In the past month and some change, I’ve been to three art museums: the Asian Art Museum, the de Young Museum, and the San Francisco Museum of Modern Art (SFMOMA). At the first, I saw the “Painting is My Everything: Art from India's Mithila Region” exhibition. The artwork is bright, intricate, and precise! Though traditionally displayed in homes on murals, the art later expanded to the medium of paper. This transition enabled the economic empowerment of female Mithila artists.
At the de Young, I attended the “Contemporary Muslim Fashions” exhibit, where a wide range of modest, fashionable clothing was on display. My favorite part was seeing was Langston Hues’s street style photography of women all around the world in modest fashion.
Something unexpected caught my eye at the de Young. Near one of the exits, I spotted kaleidoscopic paint colors juxtaposed to wooden frames on the backs of canvases. It reminded me so much of a piece I had seen in Paris at Musée de l'Orangerie back in October. It turns out that the artist behind both works was one and the same: Richard Jackson, a Californian artist! In the above pictures, the first two comprise Untitled (San Francisco Wall Painting), and the last one is Paintings.
I later went to SFMOMA for “Art and China after 1989: Theater of the World,” an exhibition bookended by the 1989 Tiananmen Square protests and the 2008 Beijing Olympics. The modern artwork is often complex and abstract; having a deep understanding of China over the past three decades would have enriched the experience. Many, if not all, of the works would be prohibited from being shown in China today. Prior to SFMOMA, “Theater of the World” was displayed at The Guggenheim in New York City, as well as at the Guggenheim Museum Bilbao in Spain.

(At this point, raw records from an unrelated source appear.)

Definition lan_poll (h : handle) (w : Lan) : poll * Lan :=
  match backlog w with
  | _ :: _ => (PollReady, w)
  | [] => (if ctrl_c w then PollInterrupt else PollEmpty, w)
  end.

Definition lan_accept (h : handle) (w : Lan)
    : outcome (handle * (string * Z)) * Lan :=
  match backlog w with
  | c :: rest => (Done c, mkLan rest (ctrl_c w) (port_free w) (lan_next_fd w))
  | [] => (Failed (Exn SocketError "[Errno 11] Resource temporarily unavailable"), w)
  end.

#[export] Instance Lan_platform : Platform Lan := {
  os_socket := lan_socket;
  os_settimeout := fun _ _ w => (Done tt, w);
  os_connect := fun _ _ _ w => (Failed (Exn SocketError "[Errno 111] Connection refused"), w);
  os_select := fun _ _ w => (Done false, w);
  os_recv := fun _ _ w => (Failed (Exn SocketError "timed out"), w);
  os_send := fun _ buf w => (Done (len buf), w);
  os_shutdown := fun _ w => (Done tt, w);
  os_close := fun _ w => (Done tt, w);
  os_bind := lan_bind;
  os_listen := fun _ w => (Done tt, w);
  os_poll := lan_poll;
  os_accept := lan_accept
}.

(** ** Further observations on runs *)

(** The bytes the [send] calls of a trace took, in order: of each buffer,
    as many bytes as the call returned. *)
Fixpoint accepted (t : list event) : bytes :=
  match t with
  | [] => []
  | EvSend _ buf (Done n) :: t' => firstn (Z.to_nat n) buf ++ accepted t'
  | _ :: t' => accepted t'
  end.

(** The threads a trace started, in order. *)
Fixpoint started (t : list event) : list task :=
  match t with
  | [] => []
  | EvThread tk :: t' => tk :: started t'
  | _ :: t' => started t'
  end.

(** The connections the [accept] calls of a trace returned, in order. *)
Fixpoint connections (t : list event) : list (handle * (string * Z)) :=
  match t with
  | [] => []
  | EvAccept _ (Done c) :: t' => c :: connections t'
  | _ :: t' => connections t'
  end.

(** The thread the accept loop starts for a connection:
    [Thread(target=callback, args=(addr, Socket(sock, debug=self.debug)))]. *)
Definition handler_thread (cb : callback) (dbg : bool)
    (c : handle * (string * Z)) : task :=
  TaskCallback cb (snd c) (Socket_init (Some (fst c)) 60 dbg).

(** One turn of the accept loop: the [try] block of [__listen] with its
    two [except] clauses. *)
Definition guarded_turn {W : Type} {os : Platform W} (cb : callback)
    : M W ServerBase unit :=
  try_except
    (try_interrupt (listen_turn cb) (modify_self (set_running false)))
    (fun err =>
       self <- get_self ;;
       (if server_debug self then print_exc err else ret tt) ;;
       if running self
       then print ("[ERROR] (ServerBase.__listen): " ++ exn_msg err)%string
       else ret tt).

(** * Properties *)

(** ** Unfolding lemmas for the loops *)

Section LoopEquations.

Context {W : Type} {os : Platform W}.

Lemma read_loop_eq (fuel : nat) (s : handle) (ml dl : Z) (fr : list bytes) :
  read_loop fuel s ml dl fr =
  if dl <? ml then
    match fuel with
    | O => out_of_fuel
    | S fuel' =>
        buffer <- syscall (os_recv s (ml - dl)) (EvRecv s (ml - dl)) ;;
        read_loop fuel' s ml (dl + len buffer) (fr ++ [buffer])
    end
  else ret fr.
Proof. destruct fuel; reflexivity. Qed.

Lemma write_loop_eq (fuel : nat) (s : handle) (data : bytes) (length sent : Z) :
  write_loop fuel s data length sent =
  if sent <? length then
    match fuel with
    | O => out_of_fuel
    | S fuel' =>
        n <- syscall (os_send s (slice_from data sent))
                     (EvSend s (slice_from data sent)) ;;
        write_loop fuel' s data length (sent + n)
    end
  else ret tt.
Proof. destruct fuel; reflexivity. Qed.

End LoopEquations.

(** One step of a run: the combinators give way to the platform call the
    run is waiting for. *)
Ltac run_step :=
  unfold lift, print, print_exc, bind, ret, raise, try_except, try_finally,
    try_interrupt, get_self, modify_self, emit, syscall, out_of_fuel;
  cbn [after finally_result res obj world trace fst snd negb app].

Section After.

Context {W O A : Type}.

Lemma res_after (t : list event) (r : run W O A) : res (after t r) = res r.
Proof. destruct r; reflexivity. Qed.

Lemma obj_after (t : list event) (r : run W O A) : obj (after t r) = obj r.
Proof. destruct r; reflexivity. Qed.

Lemma world_after (t : list event) (r : run W O A) : world (after t r) = world r.
Proof. destruct r; reflexivity. Qed.

Lemma trace_after (t : list event) (r : run W O A) :
  trace (after t r) = t ++ trace r.
Proof. destruct r; reflexivity. Qed.

End After.

(** ** What the except clauses do *)

Section ExceptClauses.

Context {W : Type} {os : Platform W}.

Lemma report_run (method what : string) (err : exn) (self : Socket) (w : W) :
  report method what err self w =
  mkRun (Ok tt) self w (report_lines method what err (debug self)).
Proof.
  unfold report, debug_trace, report_lines. run_step.
  destruct (debug self); run_step; destruct (exn_kind err); reflexivity.
Qed.

Lemma read_except_run (err : exn) (self : Socket) (w : W) :
  read_except err self w =
  mkRun (Ok (false, SOCK_ERROR)) self w
        (report_lines "read" "receive" err (debug self)).
Proof.
  unfold read_except. unfold bind. rewrite report_run. run_step.
  now rewrite app_nil_r.
Qed.

Lemma write_except_run (err : exn) (self : Socket) (w : W) :
  write_except err self w =
  mkRun (Ok false) self w (report_lines "write" "send" err (debug self)).
Proof.
  unfold write_except. unfold bind. rewrite report_run. run_step.
  now rewrite app_nil_r.
Qed.

Lemma connect_except_run (err : exn) (self : Socket) (w : W) :
  connect_except err self w =
  mkRun (Ok false) self w
    ((if debug self then [EvPrintExc err] else []) ++
     [EvPrint ("[SOCKET ERROR] (Socket.connect) could not connect, reason: "
               ++ exn_msg err)%string]).
Proof.
  unfold connect_except, debug_trace. run_step.
  destruct (debug self); reflexivity.
Qed.

(** An [except] clause prints; it makes no platform call. *)
Lemma report_lines_console (method what : string) (err : exn) (dbg : bool)
    (ev : event) :
  In ev (report_lines method what err dbg) ->
  (exists line, ev = EvPrint line) \/ ev = EvPrintExc err.
Proof.
  unfold report_lines. destruct dbg; cbn; intros H;
    repeat (destruct H as [H | H]; [subst ev; eauto |]); contradiction.
Qed.

End ExceptClauses.

(** ** The length prefix *)

Lemma Z_of_byte_of_Z (z : Z) : Z_of_byte (byte_of_Z z) = z mod 256.
Proof.
  unfold Z_of_byte, byte_of_Z.
  assert (Hr : 0 <= z mod 256 < 256) by (apply Z.mod_pos_bound; lia).
  destruct (Byte.of_N (Z.to_N (z mod 256))) as [b |] eqn:Hb.
  - apply Byte.to_of_N in Hb. rewrite Hb. lia.
  - apply Byte.of_N_None_iff in Hb. lia.
Qed.

Lemma Z_of_byte_range (b : byte) : 0 <= Z_of_byte b < 256.
Proof.
  unfold Z_of_byte. pose proof (Byte.to_N_bounded b). lia.
Qed.
(** * Go study corpus: the executable fragments

  The repository is a collection of notes on Go with a few small
  programs.  This development embeds the fragments that carry behaviour:

  - [DoubleEven]: the stand-alone error-handling demo
    ([handleError], [doubleEven]);
  - [FileUtil]: the command-line file utility ([cmdline.go]);
  - [GoroutinePool]: [DefaultConfig] and [NewPool] of the pool sketch;
  - [Chan]: the [chansend] excerpt of the runtime notes;
  - [Mutex]: the [Lock] / [lockSlow] excerpt;
  - [MutexProtocol]: the goroutines that call [Lock] and [Unlock] on one
    mutex;
  - [Sched]: the [schedule] and [findrunnable] excerpts;
  - [FileUtilAudit]: what a run of the file utility opens, changes and
    prints;
  - [BasisDemo]: [calcRemainderAndMod] of the second demo file;
  - [PoolSubmit]: [Submit], [SubmitWithContext] and [SubmitFunc];
  - [ChanRing]: the channel's buffer read as a queue;
  - [MutexRun]: [Lock] run by one goroutine on its own;
  - [SchedSpinning]: the count of spinning threads;
  - [RandomOrder], [StealWork], [Runqsteal]: the work-stealing excerpts
    ([randomOrder.start], [stealWork], [runqsteal]);
  - [Newproc]: the frame computation of [newproc1];
  - [Goexit]: [goexit] and [goexit1].

  Go's [int] is taken to be 64 bits wide (amd64, arm64); machine
  integers are values of [Z] with their wrap-around written out. *)

From Stdlib Require Import ZArith Lia Bool List String Ascii.
From Stdlib Require Strings.Byte.
From stdpp Require Import base option list gmap strings.

Local Open Scope Z_scope.

(** ** Machine integers *)

Module GoInt.

(** Two's-complement reduction of [x] to [w] bits, signed. *)
Definition wrap_signed (w : Z) (x : Z) : Z :=
  (x + 2 ^ (w - 1)) mod 2 ^ w - 2 ^ (w - 1).

(** Reduction of [x] to [w] bits, unsigned. *)
Definition wrap_unsigned (w : Z) (x : Z) : Z := x mod 2 ^ w.

Definition intSize : Z := 64.
Definition minInt : Z := - 2 ^ 63.
Definition maxInt : Z := 2 ^ 63 - 1.

(** Membership in the range of [int]. *)
Definition is_int (x : Z) : Prop := minInt <= x <= maxInt.

Definition wrap_int : Z -> Z := wrap_signed intSize.
Definition wrap_int32 : Z -> Z := wrap_signed 32.
Definition wrap_uint : Z -> Z := wrap_unsigned 64.
Definition wrap_uint32 : Z -> Z := wrap_unsigned 32.

End GoInt.

(** ** The stand-alone demo file: [handleError] and [doubleEven] *)

Module DoubleEven.
Import GoInt.

(** The file redeclares [error] as an interface with the single method
    [Error() string]; a value of it is [nil] or something that yields a
    message. *)
Definition errorString : Type := string.
Definition error : Type := option errorString.
Definition nil : error := None.

(** [errors.New]: an error whose [Error()] is the given text. *)
Definition errors_New (text : string) : error := Some text.

(** [handleError] prints one line fragment and returns; the value is the
    text written to standard output. *)
Definition handleError (stdout : list string) : list string :=
  stdout ++ ["hello world!"%string].

(** [i % 2]: Go's remainder truncates towards zero. *)
Definition go_rem (a b : Z) : Z := Z.rem a b.

(** [i * 2] in [int]. *)
Definition go_mul (a b : Z) : Z := wrap_int (a * b).

Definition doubleEven (i : Z) : Z * error :=
  if negb (go_rem i 2 =? 0)
  then (0, errors_New "only even number are processed")
  else (go_mul i 2, nil).

End DoubleEven.

(** ** The command-line file utility ([cmdline.go]) *)

Module FileUtil.

Local Open Scope string_scope.

(** *** Values of the standard library *)

(** An [error] is [nil] or carries the text that [%v] prints. *)
Definition error : Type := option string.
Definition nil : error := None.

Definition is_nil (err : error) : bool :=
  match err with None => true | Some _ => false end.

(** [%v] of an error. *)
Definition error_text (err : error) : string :=
  match err with None => "<nil>" | Some msg => msg end.

(** [*os.File]: [None] is the nil pointer, [Some fd] an open descriptor. *)
Definition File : Type := option nat.

(** [os.DirEntry], through the two methods [listFiles] calls. *)
Record DirEntry : Type := mkDirEntry { Name : string; IsDir : bool }.

(** Open flags of [os.OpenFile] (their Linux values) and the permission
    bits [0644]. *)
Definition O_WRONLY : Z := 1.
Definition O_APPEND : Z := 1024.
Definition perm_0644 : Z := 420.

(** *** Programs over the standard library

    Every call that leaves the program is an event; a program is a tree of
    events whose branches are indexed by the answers.  All programs of the
    utility are finite. *)

Inductive osE : Type -> Type :=
| os_Create (name : string) : osE (File * error)
| os_Open (name : string) : osE (File * error)
| os_OpenFile (name : string) (flag : Z) (perm : Z) : osE (File * error)
| os_ReadFile (name : string) : osE (list Byte.byte * error)
| os_WriteFile (name : string) (data : list Byte.byte) (perm : Z) : osE error
| os_Remove (name : string) : osE error
| os_Rename (oldpath newpath : string) : osE error
| os_ReadDir (name : string) : osE (list DirEntry * error)
| File_Close (f : File) : osE error
| File_WriteString (f : File) (s : string) : osE (Z * error)
| io_Copy (dst src : File) : osE (Z * error)
| Stdout (text : string) : osE unit
| Stderr (text : string) : osE unit.

Inductive Prog (A : Type) : Type :=
| Ret (a : A)
| Vis {X : Type} (e : osE X) (k : X -> Prog A).

Arguments Ret {A} a.
Arguments Vis {A X} e k.

Fixpoint bind {A B : Type} (p : Prog A) (f : A -> Prog B) : Prog B :=
  match p with
  | Ret a => f a
  | Vis e k => Vis e (fun x => bind (k x) f)
  end.

Definition trigger {X : Type} (e : osE X) : Prog X := Vis e Ret.

#[export] Instance Prog_ret : MRet Prog := @Ret.
#[export] Instance Prog_bind : MBind Prog := fun A B f p => bind p f.

(** An implementation of the standard library on a world [W]. *)
Definition handler (W : Type) : Type := forall X : Type, osE X -> W -> X * W.

Fixpoint run {W A : Type} (h : handler W) (p : Prog A) (w : W) : A * W :=
  match p with
  | Ret a => (a, w)
  | Vis e k => let '(x, w') := h _ e w in run h (k x) w'
  end.

(** The calls a run makes, in order, without their answers. *)
Inductive call : Type :=
| Call {X : Type} (e : osE X).

Fixpoint calls {W A : Type} (h : handler W) (p : Prog A) (w : W) : list call :=
  match p with
  | Ret _ => []
  | Vis e k => let '(x, w') := h _ e w in Call e :: calls h (k x) w'
  end.

(** [fmt.Println] of one string, and [fmt.Printf] once formatted. *)
Definition newline : string := String (ascii_of_nat 10) EmptyString.
Definition fmt_Println (s : string) : Prog unit := trigger (Stdout (s ++ newline)).
Definition fmt_Printf (formatted : string) : Prog unit := trigger (Stdout formatted).

(** *** The file operations *)

(** [defer file.Close()] runs once the result [nil] has been fixed, so the
    error of [Close] is dropped. *)
Definition createFile (path : string) : Prog error :=
  '(file, err) ← trigger (os_Create path);
  if negb (is_nil err) then Ret err
  else trigger (File_Close file);; Ret nil.

Definition readFile (path : string) : Prog (string * error) :=
  '(content, err) ← trigger (os_ReadFile path);
  if negb (is_nil err) then Ret ("", err)
  else Ret (string_of_list_byte content, nil).

Definition writeFile (path : string) (content : string) : Prog error :=
  trigger (os_WriteFile path (list_byte_of_string content) perm_0644).

Definition appendToFile (path : string) (content : string) : Prog error :=
  '(file, err) ← trigger (os_OpenFile path (Z.lor O_APPEND O_WRONLY) perm_0644);
  if negb (is_nil err) then Ret err
  else
    '(_, err) ← trigger (File_WriteString file content);
    if negb (is_nil err)
    then trigger (File_Close file);; Ret err
    else trigger (File_Close file);; Ret nil.

(** Deferred calls run last-in first-out: [destFile] is closed before
    [srcFile]. *)
Definition copyFile (src dest : string) : Prog error :=
  '(srcFile, err) ← trigger (os_Open src);
  if negb (is_nil err) then Ret err
  else
    '(destFile, err) ← trigger (os_Create dest);
    if negb (is_nil err)
    then trigger (File_Close srcFile);; Ret err
    else
      '(_, err) ← trigger (io_Copy destFile srcFile);
      if negb (is_nil err)
      then trigger (File_Close destFile);; trigger (File_Close srcFile);; Ret err
      else trigger (File_Close destFile);; trigger (File_Close srcFile);; Ret nil.
(** [o[k] = v]: an existing key keeps its position and takes the new value,
    a new key is appended. *)
Fixpoint obj_set (k : string) (v : value) (o : Dict) : Dict :=
  match o with
  | [] => [(k, v)]
  | (k', v') :: o' =>
      if String.eqb k k' then (k, v) :: o' else (k', v') :: obj_set k v o'
  end.

(** [Object.assign(target, source)] *)
Definition obj_assign (target source : Dict) : Dict :=
  fold_left (fun acc kv => obj_set kv.1 kv.2 acc) source target.

(** [Object.values(o)] *)
Definition obj_values (o : Dict) : list value := map snd o.

End JsValue.

(** ** Style entries and their hash ([hashStyleEntry]) *)

Module HashFactory.

Import JsString JsValue.

(** [HashFactory.separator] and [HashFactory.conditionSeparator] *)
Definition separator : string := "]___[".
Definition conditionSeparator : string := "<___>".

(** [StyleEntry]: [prop] and [value] are mandatory, the other fields
    optional ([None] is an absent field). *)
Record StyleEntry : Type := mkStyleEntry {
  prop : string;
  entry_value : value;
  cond : option string;
  recipe : option string;
  layer : option string;
  slot : option string
}.

(** [if (entry.f) parts.push(`f:${entry.f}`)]: an absent or empty field
    pushes nothing. *)
Definition part (label : string) (field : option string) : list string :=
  match field with
  | Some s => if nonempty s then [label +:+ s] else []
  | None => []
  end.

Definition hashStyleEntry (entry : StyleEntry) : string :=
  let parts :=
    [prop entry +:+ separator +:+ "value:" +:+ to_string (entry_value entry)]
      ++ part "cond:" (cond entry)
      ++ part "recipe:" (recipe entry)
      ++ part "layer:" (layer entry)
      ++ part "slot:" (slot entry) in
  join separator parts.

(** [getPreviousCondition] *)
Definition getPreviousCondition (path : string) : string :=
  at_minus_2 (split conditionSeparator path).

(** Modelled from the spec: [filterBaseConditions] of the shared package is
    not among the sources; it "filters out segments that are placeholder
    base markers", the marker being the key [base] (as in the examples of
    the doc comment of [getResolvedCondition]). *)
Definition isBaseCondition (v : string) : bool := String.eqb v "base".

Definition filterBaseConditions (c : list string) : list string :=
  List.filter (fun v => negb (isBaseCondition v)) c.

(** [getResolvedCondition] *)
Definition getResolvedCondition (cond : string) (isCondition : string -> bool) : string :=
  if negb (nonempty cond) then EmptyString
  else
    let parts := split conditionSeparator cond in
    let first := hd EmptyString parts in
    let relevantParts := filterBaseConditions parts in
    let relevantParts :=
      if nonempty first && negb (isCondition first)
      then tl relevantParts
      else relevantParts in
    if negb (Nat.eqb (length parts) (length relevantParts))
    then join conditionSeparator relevantParts
    else cond.

(** *** The collector context

    [CollectorContext] is injected into the factory.  Of
    [conditions] the code uses [isCondition] and [breakpoints.keys], of
    [utility] the shorthand resolution (through [normalizeStyleObject]), of
    [recipes] [getConfig] and [getSlotKey], of [patterns] [getFnName] and
    [transform]. *)

Record CompoundVariant : Type := mkCompoundVariant { css : Dict }.

(** [RecipeConfig] and [SlotRecipeConfig], as far as the factory reads
    them.  For a slot recipe [base] and each [css] map a slot to its
    styles. *)
Record RecipeConfig : Type := mkRecipeConfig {
  defaultVariants : option Dict;
  base : option Dict;
  slots : list string;
  compoundVariants : option (list CompoundVariant)
}.

Record CollectorContext : Type := mkContext {
  isTemplateLiteralSyntax : bool;
  isValidProperty : string -> bool;
  isCondition : string -> bool;
  breakpoints_keys : list string;
  hasShorthand : bool;
  resolveShorthand : string -> string;
  getConfig : string -> option RecipeConfig;
  getSlotKey : string -> string -> string;
  getFnName : string -> string;
  transform : string -> Dict -> Dict
}.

I’m a member of the Fine Arts Museums of San Francisco, which gives me free general and special exhibits admission to the de Young and the Legion of Honor. The membership also allows free admission to another San Francisco museum during the annual Member for a Day event each spring.
For those not interested in paying for a museum membership, the de Young and the Legion of Honor are free on the first Tuesday of each month. Meanwhile, the de Young’s observation tower is free every day and has a great view of the city! SFMOMA has occasional free family days for a minimum of three people, and the Asian Art Museum is free every Sunday courtesy of Target. In addition, San Francisco residents with a library card can attend these and other museums for free through the SF Public Library’s Discover & Go program. None of the free admissions includes entry into special exhibits, and SFPL complimentary admission may be restricted to once per year depending on the museum.